Georgina died at home on 27 August 1911 aged 67, and her remains were interred at Brighton General Cemetery. Thomas Francis Hyland also died at home, at the age of 88 years.

==Family==
Thomas Francis Hyland (c. 1831 – 1 March 1920) married (Mary) Georgina Penfold (1835 – 27 August 1911) in 1861. Their family included:
- Inez Hyland (16 August 1863 - 1892) wrote poems published posthumously by her grandmother Mary Penfold as 'In Sunshine and in Shadow'
- Estelle Ianthe Hyland (20 August 1868 – 1946) married Charles Knight on 23 August 1889 in Melbourne; left for England and not heard from again.
- Frank Astor Penfold Hyland ( 30 December 1872 – 17 December 1948) married Gladys Lethbridge (17 March 1886 – 11 July 1974). He was governing director, Penfolds Wines Ltd.; she succeeded him and chaired the board from 1948 to 1961. A noted collector of fine art, she was invested as CBE in 1967. He was in 1918 founder of Federal Viticultural Council.
- Rada Penfold Hyland (1922–1980) married Captain Stuart Shierlaw ( – ) of the Indian Army on 3 January 1945. She married again, in London, to (retired) Major Roderick "Paddy" Russell on 20 November 1952. Author of Wine Talk, she inherited a fortune on the death of her mother. Rada was the subject of Wendy Paramor's 1963 entry for the Archibald Prize.
- Rebel Penfold-Russell ( – ) fashion journalist of Mode magazine, executive producer of Priscilla, Queen of the Desert and acting parts in that film as well as Easy Virtue and Paws. She was awarded an OAM in 2009.
- (Herbert) Leslie Penfold Hyland (4 March 1875 – 6 May 1940) was a golfing prodigy: five months after learning to play he was runner-up for the Victorian championship; a few months later he won the Essendon Club championship. He married Edith Mary Miller ( – ), a daughter of W. H. Miller (c. 1839 – 20 September 1915), on 30 April 1900, which marriage ended in acrimony. Their family included:
- Evelyn Penfold Hyland (c. 1902–1982) married Ernest Edward Jolly (c. 1890 – 23 February 1952) of Brougham Place, North Adelaide, on 20 December 1926. He and his brother A. W. Jolly carried on business A. E. Jolly & Co. started by their father in 1883.
- Francis William "Bill" Penfold Hyland (c. 1904 – 28 January 1946) married Genevieve Primrose Malcom in 1929. Genevieve was a granddaughter of John Primrose
- Judith Anne "San" Penfold Hyland (c. 1930 – ) married Reginald Lester "Reg" Tolley (1927 – ) on 20 April 1950. They divorced around 1968.
- Kym Tolley (10 March 1953 – ) was a Coonawarra vigneron.
- Alexandra "Ang" Tolley
- Rebecca "Bec" Tolley
- Christopher Rawson "Jim" Penfold Hyland (c. 1907 – 23 July 1926) killed by a hit-and-run driver while walking back from the Glenelg Palais de Danse.

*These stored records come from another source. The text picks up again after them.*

(** C3. Short-circuit: when a call of [CreateObject] returns a non-null
    pointer, it is the answer of the factory at some position [i]; the
    factories that were invoked are those at positions [0 .. i-1], each once
    and each answering null, and then the one at position [i], once; the
    call counter of every later position is left as it was. *)
Theorem CreateObject_short_circuit this className interfaceName w log :
  (CreateObject this className interfaceName w).1 ≠ nullptr →
  ∃ i factory,
    m_moduleFactories this !! i = Some factory
    ∧ (factory_CreateObject factory className interfaceName
         (world_before (m_moduleFactories this) className interfaceName w i)).1
      = (CreateObject this className interfaceName w).1
    ∧ (CreateObject (instrument this) className interfaceName (w, log)).2.2.2
      = log ++ winning_calls className interfaceName i
                 (CreateObject this className interfaceName w).1
    ∧ (∀ j, j ≤ i →
         calls_of j (CreateObject (instrument this)
                       className interfaceName (w, log)).2.2.2
         = S (calls_of j log))
    ∧ (∀ j, i < j →
         calls_of j (CreateObject (instrument this)
                       className interfaceName (w, log)).2.2.2
         = calls_of j log).
Proof.
  intros Hwin. rewrite CreateObject_fst in Hwin.
  destruct (CreateObject_loop_instrumented_win _ 0 _ _ _ log Hwin)
    as (i & factory & Hi & Hanswer & Hlog).
  change (0 + i) with i in Hlog.
  exists i, factory. rewrite !CreateObject_world, !CreateObject_fst.
  unfold instrument at 1 2 3. simpl m_moduleFactories.
  rewrite Hlog. fold (winning_calls className interfaceName i
    (CreateObject_loop (m_moduleFactories this) className interfaceName w).1).
  split; [done|]. split; [by rewrite Hanswer|]. split; [done|].
  split; intros j Hj; rewrite calls_of_app, calls_of_winning;
    case_decide; lia.
Qed.

(** C9. Argument forwarding: every factory that a call of [CreateObject]
    invokes receives the class name and the interface name of that call,
    unchanged; recording the invocations changes neither the returned
    pointer nor the world. *)
Theorem CreateObject_forwards_arguments this className interfaceName w log :
  ∃ calls,
    (CreateObject (instrument this) className interfaceName (w, log)).2.2.2
    = log ++ calls
    ∧ Forall (λ c, call_className c = className
                   ∧ call_interfaceName c = interfaceName) calls
    ∧ (CreateObject (instrument this) className interfaceName (w, log)).1
      = (CreateObject this className interfaceName w).1
    ∧ (CreateObject (instrument this) className interfaceName (w, log)).2.2.1
      = (CreateObject this className interfaceName w).2.2.
Proof.
  destruct (CreateObject_loop_instrumented (m_moduleFactories this) 0
              className interfaceName w log) as (calls & Hrun & _ & Hargs).
  exists calls. rewrite !CreateObject_world, !CreateObject_fst.
  unfold instrument. simpl m_moduleFactories. by rewrite Hrun.
Qed.

End InstrumentedFacts.

(** ** The list the constructor builds *)

(** The constructor treats the resolver as a black box: the list it builds
    is the image under [Get] of the names it resolves. *)
Lemma ctor_resolved {F : Type} (Get : string → F) (m : Macros) :
  m_moduleFactories (CSpxResourceManager_ctor Get m) = Get <$> resolved_names m.
Proof. by destruct m as [[] []]. Qed.

(** C10. Concrete list contents per platform: the constructor builds, on
    the Linux branch, the four handles of [libcarbon-mock.so], the [pma]
    and [kws] extension libraries ([.so]) and [carbon], in this order; on
    the macOS branch the same four with [.dylib] names; and on the remaining
    branch five handles: [carbon-mock.dll], the two extension [.dll]s,
    [carbon], and after it [carbon-unidec.dll]. *)
Theorem ctor_module_lists {F : Type} (Get : string → F) (m : Macros) :
  m_moduleFactories (CSpxResourceManager_ctor Get m)
  = match branch_of m with
    | Linux =>
        [Get "libcarbon-mock.so";
         Get "libMicrosoft.CognitiveServices.Speech.extension.pma.so";
         Get "libMicrosoft.CognitiveServices.Speech.extension.kws.so";
         Get "carbon"]
    | MacOS =>
        [Get "libcarbon-mock.dylib";
         Get "libMicrosoft.CognitiveServices.Speech.extension.pma.dylib";
         Get "libMicrosoft.CognitiveServices.Speech.extension.kws.dylib";
         Get "carbon"]
    | Windows =>
        [Get "carbon-mock.dll";
         Get "Microsoft.CognitiveServices.Speech.extension.pma.dll";
         Get "Microsoft.CognitiveServices.Speech.extension.kws.dll";
         Get "carbon";
         Get "carbon-unidec.dll"]
    end
  ∧ length (m_moduleFactories (CSpxResourceManager_ctor Get m))
    = match branch_of m with Windows => 5 | _ => 4 end.
Proof.
  destruct m as [[] []]; split; reflexivity.
Qed.

(** C5, as stated, fails on the branch taken when neither [__linux__] nor
    [__MACH__] holds: with handles identified by their names, the last entry
    there is not the handle of ["carbon"]. *)
Lemma ctor_last_entry_windows :
  last (m_moduleFactories (CSpxResourceManager_ctor (λ name, name) windows))
  ≠ Some "carbon".
Proof.
  vm_compute. discriminate.
Qed.

(** C5, amended. On every branch the core module, the handle obtained for
    ["carbon"], is the fourth entry. On the Linux and macOS branches it is
    the last entry, with nothing after it; on the remaining branch exactly
    one entry follows it, the handle obtained for ["carbon-unidec.dll"],
    which is the last. *)
Theorem ctor_core_entry {F : Type} (Get : string → F) (m : Macros) :
  m_moduleFactories (CSpxResourceManager_ctor Get m) !! 3 = Some (Get "carbon")
  ∧ match branch_of m with
    | Linux | MacOS =>
        last (m_moduleFactories (CSpxResourceManager_ctor Get m))
        = Some (Get "carbon")
        ∧ drop 4 (m_moduleFactories (CSpxResourceManager_ctor Get m)) = []
    | Windows =>
        last (m_moduleFactories (CSpxResourceManager_ctor Get m))
        = Some (Get "carbon-unidec.dll")
        ∧ drop 4 (m_moduleFactories (CSpxResourceManager_ctor Get m))
          = [Get "carbon-unidec.dll"]
    end.
Proof.
  destruct m as [[] []]; repeat split; reflexivity.
Qed.

(** C6, as stated, fails: the branch taken when neither [__linux__] nor
    [__MACH__] holds resolves a module, [carbon-unidec], that the Linux
    branch does not, so the two lists of logical modules differ. *)
Lemma ctor_logical_modules_differ :
  logical_name <$> resolved_names windows
  ≠ logical_name <$> resolved_names linux.
Proof.
  vm_compute. discriminate.
Qed.

(** C6, amended. On all three branches the first four entries are the same
    logical modules in the same order: the mock, the [pma] extension, the
    [kws] extension, the core; the names passed to the resolver differ only
    in the [lib] prefix and the library suffix. The Linux and macOS lists
    end there; the remaining branch has one more entry after the core,
    [carbon-unidec]. *)
Theorem ctor_logical_order (m : Macros) :
  take 4 (logical_name <$> resolved_names m)
  = ["carbon-mock";
     "Microsoft.CognitiveServices.Speech.extension.pma";
     "Microsoft.CognitiveServices.Speech.extension.kws";
     "carbon"]
  ∧ drop 4 (logical_name <$> resolved_names m)
    = match branch_of m with
      | Linux | MacOS => []
      | Windows => ["carbon-unidec"]
      end.
Proof.
  destruct m as [[] []]; split; vm_compute; reflexivity.
Qed.

(** The first resolved name is the mock module; the names after it are
    production modules. *)
Lemma resolved_names_mock_first (m : Macros) :
  ∃ production,
    resolved_names m = mock_module m :: production
    ∧ Forall (λ name, logical_name name ≠ "carbon-mock") production.
Proof.
  destruct m as [[] []]; eexists; (split; [reflexivity|]);
    repeat constructor; vm_compute; discriminate.
Qed.

Section MockOverride.
Context {W F : Type} `{!ISpxObjectFactory W F}.
Variable Get : string → F.

(** C2. Mock override: on every branch the first name the constructor
    resolves is the mock module and no later name is, so the mock's handle
    stands before every production handle. When the mock factory answers
    non-null for a pair, [CreateObject] on the constructed resource manager
    returns the mock's answer, and the mock is the only factory invoked: no
    production factory is asked. *)
Theorem ctor_mock_override (m : Macros)
    (className interfaceName : string) (w : W) :
  (factory_CreateObject (Get (mock_module m)) className interfaceName w).1
  ≠ nullptr →
  logical_name (mock_module m) = "carbon-mock"
  ∧ (∃ production,
       m_moduleFactories (CSpxResourceManager_ctor Get m)
       = Get (mock_module m) :: (Get <$> production)
       ∧ Forall (λ name, logical_name name ≠ "carbon-mock") production)
  ∧ CreateObject (CSpxResourceManager_ctor Get m) className interfaceName w
    = (let r := factory_CreateObject (Get (mock_module m))
                  className interfaceName w in
       (r.1, (CSpxResourceManager_ctor Get m, r.2)))
  ∧ ∀ log,
      (CreateObject (instrument (CSpxResourceManager_ctor Get m))
         className interfaceName (w, log)).2.2.2
      = log ++ [MkCall 0 className interfaceName
                  (factory_CreateObject (Get (mock_module m))
                     className interfaceName w).1].
Proof.
  intros Hmock.
  destruct (resolved_names_mock_first m) as (production & Hnames & Hprod).
  assert (Hlist : m_moduleFactories (CSpxResourceManager_ctor Get m)
                  = Get (mock_module m) :: (Get <$> production)).
  { by rewrite ctor_resolved, Hnames. }
  split; [by destruct m as [[] []]|].
  split; [by exists production|].
  split.
  - unfold CreateObject. rewrite Hlist, CreateObject_loop_win by done.
    by destruct (factory_CreateObject _ _ _ _).
  - intros log. rewrite CreateObject_world. unfold instrument.
    simpl m_moduleFactories. rewrite Hlist.
    rewrite CreateObject_loop_instrumented_cons. cbv zeta.
    apply ptr_ne_spec in Hmock. by rewrite Hmock.
Qed.

End MockOverride.

(** ** The scenario of the specification, and the theorems at work *)

(** A mock ahead of the real factory: ["A"]/["IA"] goes to the mock,
    ["B"]/["IB"] to the real factory, ["C"]/["IC"] to nobody. *)
Example scenario_A :
  (CreateObject (MkResourceManager [MockFactory; RealFactory]) "A" "IA" ()).1
  = token_M.
Proof. reflexivity. Qed.

Example scenario_B :
  (CreateObject (MkResourceManager [MockFactory; RealFactory]) "B" "IB" ()).1
  = token_S.
Proof. reflexivity. Qed.

Example scenario_C :
  (CreateObject (MkResourceManager [MockFactory; RealFactory]) "C" "IC" ()).1
  = nullptr.
Proof. reflexivity. Qed.

(** Priority, over recording stubs: the real factory at position 1 wins
    ["B"]/["IB"] after the mock at position 0 declined. *)
Lemma CreateObject_priority_witness :
  CreateObject (instrument (MkResourceManager [MockFactory; RealFactory]))
    "B" "IB" ((), [])
  = (token_S,
     (instrument (MkResourceManager [MockFactory; RealFactory]),
      ((), [MkCall 0 "B" "IB" nullptr; MkCall 1 "B" "IB" token_S]))).
Proof.
  refine (CreateObject_priority
            (instrument (MkResourceManager [MockFactory; RealFactory]))
            "B" "IB" ((), []) 1 (MkInstrumented RealFactory 1) _ _ _).
  - reflexivity.
  - intros j g Hj Hg. destruct j as [|j]; [|lia].
    injection Hg as <-. reflexivity.
  - vm_compute. discriminate.
Defined.

(** Exhaustion: nobody builds ["C"]/["IC"], and an empty list builds
    nothing. *)
Lemma CreateObject_exhaustion_witness :
  CreateObject (MkResourceManager [MockFactory; RealFactory]) "C" "IC" ()
  = (nullptr, (MkResourceManager [MockFactory; RealFactory], ()))
  ∧ CreateObject (MkResourceManager ([] : list StubFactory)) "A" "IA" ()
    = (nullptr, (MkResourceManager [], ())).
Proof.
  split.
  - refine (CreateObject_exhaustion
              (MkResourceManager [MockFactory; RealFactory]) "C" "IC" () _).
    intros j g Hg. destruct j as [|[|j]]; simpl in Hg.
    + injection Hg as <-. reflexivity.
    + injection Hg as <-. reflexivity.
    + discriminate.
  - refine (CreateObject_exhaustion
              (MkResourceManager ([] : list StubFactory)) "A" "IA" () _).
    intros j g Hg. destruct j; discriminate.
Defined.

Francis Joseph Siebert (c. 1877 – 19 October 1952) was named as the culprit but never charged.
- Jeffery (often Jeffrey) Penfold Hyland OBE (24 February 1911 – ) married Margaret C. Lewis on 13 September 1939. He is remembered for supporting Ray Beckwith and Max Schubert in their "Grange Hermitage" experiments, against opposition by the formidable Gladys Penfold Hyland. Inducted into Barons of Barossa in 1975.

From around 1890 they lived at "Moorabbin", Were Street, Brighton Beach.